Proof, linear independence

Let $f,g,\in{F(R,R)}$ be the functions defined by $f(t)=e^{rt}$ and $g(t)=e^{st}$ , where $r\neq{s}$ . Prove that $f$ and $g$ are linearly independent in $F(R,R)$ .

Assume $ae^{rt}+ be^{st}=0$
$ae^{rt} = -be^{st}$
$ln(a)+rt = ln(-b) +st$
$ln(\frac{-a}{b})=t(s-r)$

For our assumption to be true, the values of $a$ and $b$ are dependent on the value of $t$ , therefore there is no universal value of $a$ or $b$ , except $0$ , for which $af+bg=0$
Thus, these functions are linearly independent

This proof is correct?
Jun 4th 2011, 10:49 AM
girdav

You don't know if $a$ or $b$ are positive. But you can take $t=0$ in the equation, go back to the equation and take the derivative on both side, then take $t=0$ .
Jun 4th 2011, 10:59 AM
I-Think

Actually, we do know that one of the two constants is negative and the other is positive. $t\in{R}$ and $e^x$ is never negative, so for the equation to be true, one of the constants must be negative and the other positive.
Jun 4th 2011, 11:22 AM
girdav

Yes, it would be perfect if you add "We assume $a>0$ , if it's not the case we switch $r$ and $s$ .
Jun 4th 2011, 12:51 PM
Deveno

$ae^{rt}+be^{st}$ is the 0 function, not just the number 0. this means this equation holds for any and all values of t.
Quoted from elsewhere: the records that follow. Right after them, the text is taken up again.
(** [for (;;)]: the blocks up to the first hole. *)
Fixpoint free_blocks (fuel : nat) (inode : buf) (block_nr real : Z) (s : ext2_st) : outcome ext2_st :=
  match fuel with
  | O => Fail Diverge
  | S fuel =>
      '(ret, real, inode, s) ← ext2_inode_rw_real_block fs junk gd_tail x0 s inode block_nr real false;
      if (ret =? 0) || (ret =? -1) then Done s else
      '(_, s) ← ext2_free_block fs junk gd_tail real s;
      free_blocks fuel inode (block_nr + 1) real s
  end.

Definition ext2_free_inode (fuel : nat) (i0 inode_no : Z) (s : ext2_st) : outcome (Z * ext2_st) :=
  let group_no := s32 (u32 (inode_no - 1) / inode_per_grp fs) in
  let offset_in_group := s32 (inode_no - 1 - group_no * inode_per_grp fs) in
  '(ret, inode, s) ← rw_inode s inode_no (junk (inode_size fs)) 0;
  if ret =? -1 then Done (ret, s) else
  mode ← get_le 2 off_i_mode inode;
  e ← (if negb (Z.land mode EXT2_FT_DIR =? 0) then ext2_dir_empty fuel i0 inode inode_no s else Done 0);
  if e =? -1 then Done (-1, s) else
  s ← free_blocks fuel inode 0 real0 s;
  g ← deref (nthZ (group_desc s) group_no);
  let '(ret, bm) := block_read (dsk s) (sector_of fs (inode_bitmap g)) (sectors_per_block fs) (junk bs) in
  if ret =? -1 then Done (ret, s) else
  bm ← bm_clear bm offset_in_group;
  let '(ret, d) := block_write (dsk s) (sector_of fs (inode_bitmap g)) (sectors_per_block fs) bm in
  if ret =? -1 then Done (ret, set_dsk d s) else
  Done (write_group_desc fs gd_tail (add_free_inodes 1 (upd_desc group_no (bgd_add_inodes 1) (set_dsk d s)))).

(** ** Removing an entry *)

(** The loop of [ext2_delete_entry]: [pde], the entry before, is an offset in the one buffer; the
    step is by the length the name needs, not by [d_reclen]. *)
Inductive del : Type := DelAt (block_no off : Z) (pde : option Z) (blk : buf) | DelMiss (ret : Z).
Fixpoint delete_loop (fuel : nat) (path inode blk : buf) (links i block_nr ret off offset : Z) (pde : option Z)
    (s : ext2_st) : outcome del :=
  match fuel with
  | O => Fail Diverge
  | S fuel =>
      if links <=? i then Done (DelMiss ret) else
      same ← strcmp_at (path ++ [0]) blk (off + 8);
      if (same : bool) then Done (DelAt ret off pde blk) else
      r ← de_reclen blk off;
      nl ← de_name_len blk off;
      let offset := offset + r in
      if bs <? offset then
        '(ret, blk) ← read_block s inode (block_nr + 1) blk;
        if (ret =? -1) || (ret =? 0) then Done (DelMiss ret) else
        delete_loop fuel path inode blk links 0 (block_nr + 1) ret 0 offset (Some off) s
      else delete_loop fuel path inode blk links (i + 1) block_nr ret (off + real_len nl) offset (Some off) s
  end.

Definition ext2_delete_entry (fuel : nat) (i0 v_id : Z) (path : buf) (s : ext2_st) : outcome (Z * ext2_st) :=
  '(ret, inode, s) ← rw_inode s v_id (junk (inode_size fs)) 0;
  if ret =? -1 then Done (ret, s) else
  '(ret, blk) ← read_block s inode 0 (junk bs);
  if (ret =? -1) || (ret =? 0) then Done (ret, s) else
  links ← get_le 2 off_i_link_cnt inode;
  r ← delete_loop fuel path inode blk links 0 0 ret 0 0 None s;
  match r with
  | DelMiss ret => Done (ret, s)
  | DelAt block_no off None blk => Done (block_no, s)
  | DelAt block_no off (Some p) blk =>
      pr ← de_reclen blk p;
      r ← de_reclen blk off;
      blk ← put_le 2 (p + 4) (u16 (pr + r)) blk;
      inode ← put_le 2 off_i_link_cnt (u16 (links - 1)) inode;
      ino ← de_inode blk off;
      '(ret, s) ← ext2_free_inode fuel i0 (s32 ino) s;
      if ret =? -1 then Done (ret, s) else
      '(_, _, s) ← rw_inode s v_id inode 1;
      nl ← de_name_len blk off;
      blk ← put_buf blk off (replicate (Z.to_nat (real_len nl)) 0);
      let '(_, _, s) := ext2_rw_block fs s block_no blk 1 in
      Done (0, s)
  end.

(** ** Creating files and directories *)

(** [inode_no0]: what [ext2_alloc_inode] returns when nothing is free.  The new vnode is its
    number and its [v_mode]. *)
Context (inode_no0 : Z).

Definition ext2_create_directory (fuel : nat) (i0 v_id : Z) (path : buf) (mode : Z) (s : ext2_st) : outcome (Z * option (Z * Z) * ext2_st) :=
  ret ← ext2_dir_check fuel v_id path s;
  if ret <? 0 then Done (ret, None, s) else
  '(inode_no, s) ← ext2_alloc_inode fs junk gd_tail inode_no0 s;
  _ ← assert_ (negb (inode_no =? -1));
  let err_out := λ ret s, '(_, s) ← ext2_free_inode fuel i0 inode_no s; Done (ret, None, s) in
  '(ret, inode, s) ← rw_inode s inode_no (junk (inode_size fs)) 0;
  if ret <? 0 then err_out ret s else
  inode ← put_le 2 off_i_mode (u16 mode) inode;
  inode ← put_le 4 off_i_sector_cnt 0 inode;
  inode ← put_le 2 off_i_link_cnt 0 inode;
  inode ← put_le 4 off_i_size 0 inode;
  inode ← put_le 4 off_i_atime now inode; inode ← put_le 4 off_i_mtime now inode; inode ← put_le 4 off_i_ctime now inode;
  '(ret, _, s) ← rw_inode s inode_no inode 1;
  if ret <? 0 then err_out ret s else
  '(ret, s) ← ext2_dir_insert_entry fuel v_id inode_no path s;
  if ret <? 0 then err_out ret s else
  '(ret, s) ← ext2_dir_insert_entry fuel inode_no inode_no [46] s;
  if ret <? 0 then err_out ret s else
  '(ret, s) ← ext2_dir_insert_entry fuel inode_no v_id [46; 46] s;
  if ret <? 0 then err_out ret s else
  Done (0, Some (inode_no, 0), s).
in particular, it holds for t = 0, whence b = -a.

thus we have $a(e^{rt} - e^{st}) = 0$ for all t. if a is not 0, then

$e^{rt} = e^{st}$ for all real t, taking logs of both sides gives r = s, a contradiction, so a = 0 and b = -a = 0.

EDIT: why do i do it this way? because in the original poster's proof, he takes the log of a number which he is trying to prove is 0.

now, by the previous two comments, you can actually assume that a > 0, and b < 0, and then the original poster's argument works,

but it is not easy to see that ln(a/-b) = t(s - r) immediately implies a contradiction. i feel it is more straight-forward to use the fact that R

is a field (and thus has no zero divisors).